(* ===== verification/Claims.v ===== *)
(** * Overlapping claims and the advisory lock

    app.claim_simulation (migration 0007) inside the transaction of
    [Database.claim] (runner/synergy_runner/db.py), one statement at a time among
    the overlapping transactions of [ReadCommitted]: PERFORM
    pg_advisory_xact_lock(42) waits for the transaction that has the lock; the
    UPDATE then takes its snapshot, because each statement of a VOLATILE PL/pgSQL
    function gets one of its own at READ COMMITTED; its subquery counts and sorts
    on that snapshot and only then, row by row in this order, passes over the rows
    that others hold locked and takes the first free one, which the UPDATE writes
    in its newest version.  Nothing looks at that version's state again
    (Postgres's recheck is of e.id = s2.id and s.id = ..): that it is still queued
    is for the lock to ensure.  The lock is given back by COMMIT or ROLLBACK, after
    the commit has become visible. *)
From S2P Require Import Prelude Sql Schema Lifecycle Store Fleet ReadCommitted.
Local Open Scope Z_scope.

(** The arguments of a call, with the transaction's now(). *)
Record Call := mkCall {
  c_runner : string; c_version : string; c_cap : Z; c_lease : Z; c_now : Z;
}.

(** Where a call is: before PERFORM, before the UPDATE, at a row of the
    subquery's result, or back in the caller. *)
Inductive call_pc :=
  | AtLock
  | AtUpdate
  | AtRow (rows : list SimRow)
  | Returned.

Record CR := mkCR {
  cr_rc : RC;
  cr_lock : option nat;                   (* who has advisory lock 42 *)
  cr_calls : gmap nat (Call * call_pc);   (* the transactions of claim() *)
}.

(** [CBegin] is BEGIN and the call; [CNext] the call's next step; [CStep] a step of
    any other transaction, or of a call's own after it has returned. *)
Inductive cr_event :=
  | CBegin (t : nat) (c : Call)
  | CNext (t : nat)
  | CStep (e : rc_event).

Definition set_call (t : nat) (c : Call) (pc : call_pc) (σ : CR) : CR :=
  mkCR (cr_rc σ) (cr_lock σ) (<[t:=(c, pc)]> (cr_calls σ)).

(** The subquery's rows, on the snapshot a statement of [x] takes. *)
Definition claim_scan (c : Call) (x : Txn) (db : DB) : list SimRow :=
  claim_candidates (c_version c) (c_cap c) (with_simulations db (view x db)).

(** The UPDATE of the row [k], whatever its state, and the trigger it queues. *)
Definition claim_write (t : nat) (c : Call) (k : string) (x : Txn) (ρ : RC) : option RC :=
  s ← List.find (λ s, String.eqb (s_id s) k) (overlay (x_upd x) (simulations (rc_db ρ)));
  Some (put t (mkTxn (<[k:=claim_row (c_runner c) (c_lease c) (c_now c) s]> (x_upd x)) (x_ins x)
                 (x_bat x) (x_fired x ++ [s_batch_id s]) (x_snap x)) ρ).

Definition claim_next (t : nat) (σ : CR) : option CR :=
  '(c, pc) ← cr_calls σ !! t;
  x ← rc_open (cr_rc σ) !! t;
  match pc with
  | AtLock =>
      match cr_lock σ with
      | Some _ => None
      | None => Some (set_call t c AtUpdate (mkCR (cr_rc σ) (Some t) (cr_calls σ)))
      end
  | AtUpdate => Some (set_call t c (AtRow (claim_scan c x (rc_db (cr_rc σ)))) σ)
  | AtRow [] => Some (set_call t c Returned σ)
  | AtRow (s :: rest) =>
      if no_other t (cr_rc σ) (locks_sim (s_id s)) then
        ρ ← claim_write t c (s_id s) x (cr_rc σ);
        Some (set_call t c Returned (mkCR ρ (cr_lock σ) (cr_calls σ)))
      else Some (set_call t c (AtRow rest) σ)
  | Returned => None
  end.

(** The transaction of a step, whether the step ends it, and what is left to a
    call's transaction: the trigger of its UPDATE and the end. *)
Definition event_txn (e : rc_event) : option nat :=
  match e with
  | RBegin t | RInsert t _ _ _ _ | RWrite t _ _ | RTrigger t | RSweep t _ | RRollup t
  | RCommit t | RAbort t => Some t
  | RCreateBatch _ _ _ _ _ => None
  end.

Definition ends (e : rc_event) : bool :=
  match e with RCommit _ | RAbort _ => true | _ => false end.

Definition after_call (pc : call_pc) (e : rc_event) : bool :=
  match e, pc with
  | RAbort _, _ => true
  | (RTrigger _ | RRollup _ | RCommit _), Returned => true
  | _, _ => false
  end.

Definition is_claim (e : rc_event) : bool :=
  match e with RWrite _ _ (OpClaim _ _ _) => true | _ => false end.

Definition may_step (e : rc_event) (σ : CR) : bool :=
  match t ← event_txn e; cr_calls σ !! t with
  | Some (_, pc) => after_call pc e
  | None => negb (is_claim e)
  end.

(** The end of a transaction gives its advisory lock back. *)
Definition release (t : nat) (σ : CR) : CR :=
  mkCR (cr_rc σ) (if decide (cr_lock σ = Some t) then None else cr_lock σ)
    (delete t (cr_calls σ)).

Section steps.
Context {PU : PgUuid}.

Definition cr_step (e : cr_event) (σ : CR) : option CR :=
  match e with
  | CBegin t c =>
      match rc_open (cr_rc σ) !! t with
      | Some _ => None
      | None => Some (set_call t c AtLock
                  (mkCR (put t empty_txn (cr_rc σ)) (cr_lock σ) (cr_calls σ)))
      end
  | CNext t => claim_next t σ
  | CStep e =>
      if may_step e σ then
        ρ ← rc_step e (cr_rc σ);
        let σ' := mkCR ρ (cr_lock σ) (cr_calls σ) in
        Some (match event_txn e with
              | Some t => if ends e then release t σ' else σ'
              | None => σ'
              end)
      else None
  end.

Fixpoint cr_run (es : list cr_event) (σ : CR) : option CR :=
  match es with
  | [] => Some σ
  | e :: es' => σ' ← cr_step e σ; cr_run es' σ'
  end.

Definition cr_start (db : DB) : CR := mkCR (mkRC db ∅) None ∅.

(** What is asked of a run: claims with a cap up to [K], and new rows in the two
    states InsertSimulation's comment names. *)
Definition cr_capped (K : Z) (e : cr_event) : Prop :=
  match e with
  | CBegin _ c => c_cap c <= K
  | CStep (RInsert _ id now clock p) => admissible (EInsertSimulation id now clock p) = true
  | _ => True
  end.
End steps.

# # # # #

WORK INSTRUCTION: In the records, which lines mention the word "RWrite"? Copy those lines.

RESULT OF THIS EXERCISE:
  | RBegin t | RInsert t _ _ _ _ | RWrite t _ _ | RTrigger t | RSweep t _ | RRollup t
  match e with RWrite _ _ (OpClaim _ _ _) => true | _ => false end.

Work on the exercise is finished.